> **PROMPT**: Copies of all lines containing the string "OkStatus" are needed from the data below.

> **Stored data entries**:
Lemma calculate_rtp_pair rows f :
  snd (calculate_rtp rows) = Ok f ->
  calculate_rtp rows = (fst (calculate_rtp rows), Ok f).
Proof. destruct (calculate_rtp rows) as [o r]. cbn. intros ->. reflexivity. Qed.

(** The six reports, one after the other. *)
Lemma reports_supported :
  reports supported_rows
  = fst (calculate_rtp 11) ++ fst (calculate_rtp 12) ++ fst (calculate_rtp 13)
    ++ fst (calculate_rtp 14) ++ fst (calculate_rtp 15)
    ++ fst (calculate_rtp 16) ++ [].
Proof. reflexivity. Qed.

(** The six summary rows, with the floats the six calls return. *)
Lemma expected_summary_supported :
  expected_summary supported_rows
  = [summary_row 11 (S754_finite false 8931553260403826 (-53));
     summary_row 12 (S754_finite false 8927595081024681 (-53));
     summary_row 13 (S754_finite false 8924956322281699 (-53));
     summary_row 14 (S754_finite false 8915170739608815 (-53));
     summary_row 15 (S754_finite false 8919513884742235 (-53));
     summary_row 16 (S754_finite false 8915005862133492 (-53))].
Proof.
  unfold expected_summary, supported_rows. cbn [flat_map].
  rewrite returned_11, returned_12, returned_13, returned_14, returned_15,
          returned_16.
  reflexivity.
Qed.

(** main(), given what the six calls print and return. *)
Lemma main_of_returned o11 o12 o13 o14 o15 o16 :
  calculate_rtp 11 = (o11, Ok (S754_finite false 8931553260403826 (-53))) ->
  calculate_rtp 12 = (o12, Ok (S754_finite false 8927595081024681 (-53))) ->
  calculate_rtp 13 = (o13, Ok (S754_finite false 8924956322281699 (-53))) ->
  calculate_rtp 14 = (o14, Ok (S754_finite false 8915170739608815 (-53))) ->
  calculate_rtp 15 = (o15, Ok (S754_finite false 8919513884742235 (-53))) ->
  calculate_rtp 16 = (o16, Ok (S754_finite false 8915005862133492 (-53))) ->
  main
  = ([MainTitle] ++ (o11 ++ o12 ++ o13 ++ o14 ++ o15 ++ o16 ++ [])
       ++ [SummaryTitle; SummaryHeader; Rule false]
       ++ [summary_row 11 (S754_finite false 8931553260403826 (-53));
           summary_row 12 (S754_finite false 8927595081024681 (-53));
           summary_row 13 (S754_finite false 8924956322281699 (-53));
           summary_row 14 (S754_finite false 8915170739608815 (-53));
           summary_row 15 (S754_finite false 8919513884742235 (-53));
           summary_row 16 (S754_finite false 8915005862133492 (-53))]
       ++ [Rule true; FindingsTitle; AllPositive; Rule true],
     Ok tt).
Proof.
  intros H11 H12 H13 H14 H15 H16.
  unfold main. cbn [evaluate_all].
  rewrite H11, H12, H13, H14, H15, H16.
  vm_compute. reflexivity.
Qed.

(** X10: main() runs to the end without an exception and prints, in this
    order: the title, the six reports of calculate_rtp for 11 .. 16, the
    summary header, one summary row per row count in ascending order
    carrying the RTP calculate_rtp returned for it, and the findings; no
    row has the status PLAYER ADVANTAGE (11, 12, 13 and 15 rows are "OK
    (Near target)", 14 and 16 rows "OK"), and the findings are the single
    line "All configurations have positive house edge". *)
Theorem main_report :
  main
  = ([MainTitle] ++ reports supported_rows
       ++ [SummaryTitle; SummaryHeader; Rule false]
       ++ expected_summary supported_rows
       ++ [Rule true; FindingsTitle; AllPositive; Rule true],
     Ok tt) /\
  map summary_key (expected_summary supported_rows) = map Some supported_rows /\
  map summary_status (expected_summary supported_rows)
  = map Some [OkNearTarget; OkNearTarget; OkNearTarget; OkStatus;
              OkNearTarget; OkStatus].
Proof.
  rewrite reports_supported, expected_summary_supported.
  split.
  - apply main_of_returned; apply calculate_rtp_pair.
    + exact returned_11.
    + exact returned_12.
    + exact returned_13.
    + exact returned_14.
    + exact returned_15.
    + exact returned_16.
  - split; vm_compute; reflexivity.
Qed.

> **RESPONSE TO THIS TASK**:
  = map Some [OkNearTarget; OkNearTarget; OkNearTarget; OkStatus;
              OkNearTarget; OkStatus].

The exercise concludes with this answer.